Segment Open

(** Reading the reasons back from the explanation rows gives the reasons the
    gates computed: the JSON detour loses nothing. *)
Lemma first_rejection_reason_rows (g : SchedulerCandidate -> bool) (s : SchedulerCandidate -> Z) cs :
  first_rejection_reason
    (map (fun c => explanation_row c (cand_access c) (cand_reasons c) (g c) (s c)) cs) =
  default SR_NoEligibleCandidate
    (min_by_key ScoreReasonCode_priority (concat (map cand_reasons cs))).
Proof.
  unfold first_rejection_reason. do 2 f_equal.
  rewrite filter_map_map,
    (filter_map_total _ (fun c => map (fun r => JStr (ScoreReasonCode_as_str r)) (cand_reasons c)))
    by reflexivity.
  induction cs as [|c cs IH]; cbn [map concat]; [done|].
  rewrite !filter_map_app, IH. f_equal.
  rewrite filter_map_map, (filter_map_total _ ScoreReasonCode_as_str) by reflexivity.
  rewrite filter_map_map, (filter_map_total _ (fun r => r)), map_id; [done|].
  intros r. exact (from_wire_as_str r).
Qed.

(** When every candidate is rejected, the reported reason belongs to one of
    them and no candidate has a more fundamental one. *)
Lemma rejection_reason_spec cs :
  cs <> [] -> (forall c, In c cs -> cand_eligible c = false) ->
  let r := default SR_NoEligibleCandidate
    (min_by_key ScoreReasonCode_priority (concat (map cand_reasons cs))) in
  (exists c, In c cs /\ In r (cand_reasons c)) /\
  (forall c r', In c cs -> In r' (cand_reasons c) ->
     ScoreReasonCode_priority r <= ScoreReasonCode_priority r').
Proof.
  intros Hne Hno r. subst r.
  assert (exists r, In r (concat (map cand_reasons cs))) as [r0 Hr0].
  { destruct cs as [|c0 cs0]; [done|]. pose proof (Hno c0 (or_introl eq_refl)) as H0.
    destruct (cand_reasons c0) as [|r rs] eqn:E.
    - apply cand_eligible_reasons in E. congruence.
    - exists r. cbn. rewrite E. by left. }
  destruct (min_by_key _ _) as [r|] eqn:Em.
  2:{ apply min_by_key_none in Em. rewrite Em in Hr0. destruct Hr0. }
  apply min_by_key_some in Em as [Hrin Hmin]. split.
  - apply in_concat in Hrin as (rs & Hrs & Hr').
    apply in_map_iff in Hrs as (c & <- & Hc). eauto.
  - intros c r' Hc Hr'. apply Hmin, in_concat. exists (cand_reasons c).
    split; [by apply in_map|done].
Qed.
(* ===== verification/Store.v ===== *)
(** * The SQLite store

    The tables of the execution core as typed maps from primary key to row,
    and the statements the repositories issue on them. A text column with a
    [CHECK] vocabulary is its enum (the [Vocabulary] instances are the
    encoding); a timestamp column is the ISO-8601 text the code writes, since
    the SQL compares that text. The formatter and parser of the [time] crate
    are a parameter, the class [Iso8601], with the two facts the code relies
    on in [Iso8601Laws]. SQLite itself is trusted to run the statements:
    I/O failures are not modelled, constraint violations are.

    [voom-store/src/repo/common.rs] is here too. *)

From S2P Require Import Prelude Json Vocab Operations.
From Stdlib Require Import ZArith Lia Bool String Ascii.
From stdpp Require Import base gmap strings list sorting.

Open Scope Z_scope.

Abbreviation Res := (result VoomError).

(** ** Timestamps *)

(** Instants and durations are counted in nanoseconds; an [OffsetDateTime] of
    the code is a UTC instant. *)
Definition NANOS_PER_SEC : Z := 1000000000.

(** [Duration::seconds] and [Duration::whole_seconds]. *)
Definition duration_seconds (n : Z) : Z := n * NANOS_PER_SEC.
Definition whole_seconds (d : Z) : Z := Z.quot d NANOS_PER_SEC.

Class Iso8601 := {
  format_text : Z -> option string;
  parse_text : string -> option Z;
}.

(** [Iso8601::DEFAULT] writes fixed-width UTC text with nanosecond precision:
    it reads back to the same instant, and text order is instant order. *)
Class Iso8601Laws `{Iso8601} := {
  parse_format : forall t s, format_text t = Some s -> parse_text s = Some t;
  format_order : forall t1 t2 s1 s2,
    format_text t1 = Some s1 -> format_text t2 = Some s2 ->
    String.ltb s1 s2 = (t1 <? t2);
}.

Definition text_lt (s t : string) : bool := String.ltb s t.
Definition text_le (s t : string) : bool := negb (String.ltb t s).
(** SQL's two-argument [max] on text. *)
Definition text_max (s t : string) : string := if text_lt s t then t else s.

(** The byte order of texts is a strict total order. *)
Lemma ascii_compare_trans a b c :
  Ascii.compare a b = Lt -> Ascii.compare b c = Lt -> Ascii.compare a c = Lt.
Proof. unfold Ascii.compare. rewrite !N.compare_lt_iff. lia. Qed.

Lemma ascii_compare_refl a : Ascii.compare a a = Eq.
Proof. apply N.compare_refl. Qed.

Lemma text_lt_compare s t : text_lt s t = true <-> String.compare s t = Lt.
Proof. unfold text_lt, String.ltb. destruct (String.compare s t); split; congruence. Qed.

Lemma text_lt_irrefl s : text_lt s s = false.
Proof.
  unfold text_lt, String.ltb. pose proof (String.compare_antisym s s) as H.
  destruct (String.compare s s); [done|discriminate H|done].
Qed.

Lemma text_lt_trans r s t : text_lt r s = true -> text_lt s t = true -> text_lt r t = true.
Proof.
  rewrite !text_lt_compare. revert s t.
  induction r as [|a r IH]; intros [|b s] [|c t]; cbn; try congruence.
  destruct (Ascii.compare a b) eqn:Eab; [|intros _|discriminate].
  - apply Ascii.compare_eq_iff in Eab as ->. destruct (Ascii.compare b c); eauto.
  - destruct (Ascii.compare b c) eqn:Ebc; [|intros _|discriminate].
    + apply Ascii.compare_eq_iff in Ebc as ->. by rewrite Eab.
    + by rewrite (ascii_compare_trans a b c).
Qed.

Lemma text_lt_total s t : text_lt s t = true \/ s = t \/ text_lt t s = true.
Proof.
  rewrite !text_lt_compare. pose proof (String.compare_antisym t s) as H.
  destruct (String.compare s t) eqn:E; [|auto|].
  - right; left. by apply String.compare_eq_iff.
  - right; right. by rewrite H.
Qed.

Lemma text_le_spec s t : text_le s t = true <-> text_lt s t = true \/ s = t.
Proof.
  unfold text_le. rewrite negb_true_iff. split.
  - intros H. destruct (text_lt_total s t) as [?|[?|H']]; auto. unfold text_lt in H'. congruence.
  - intros [H| ->]; [|apply text_lt_irrefl].
    destruct (String.ltb t s) eqn:E; [|done].
    pose proof (text_lt_trans s t s H E) as E'. by rewrite text_lt_irrefl in E'.
Qed.

Lemma text_le_trans r s t : text_le r s = true -> text_le s t = true -> text_le r t = true.
Proof.
  rewrite !text_le_spec. intros [H1| ->] [H2| ->]; auto. left. by eapply text_lt_trans.
Qed.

Segment Closed

§ EXERCISE
Scan the data above for the word "Require" and report every line where it is found.

§ FINAL ANSWER
From S2P Require Import Prelude Json Vocab Operations.
From Stdlib Require Import ZArith Lia Bool String Ascii.
From stdpp Require Import base gmap strings list sorting.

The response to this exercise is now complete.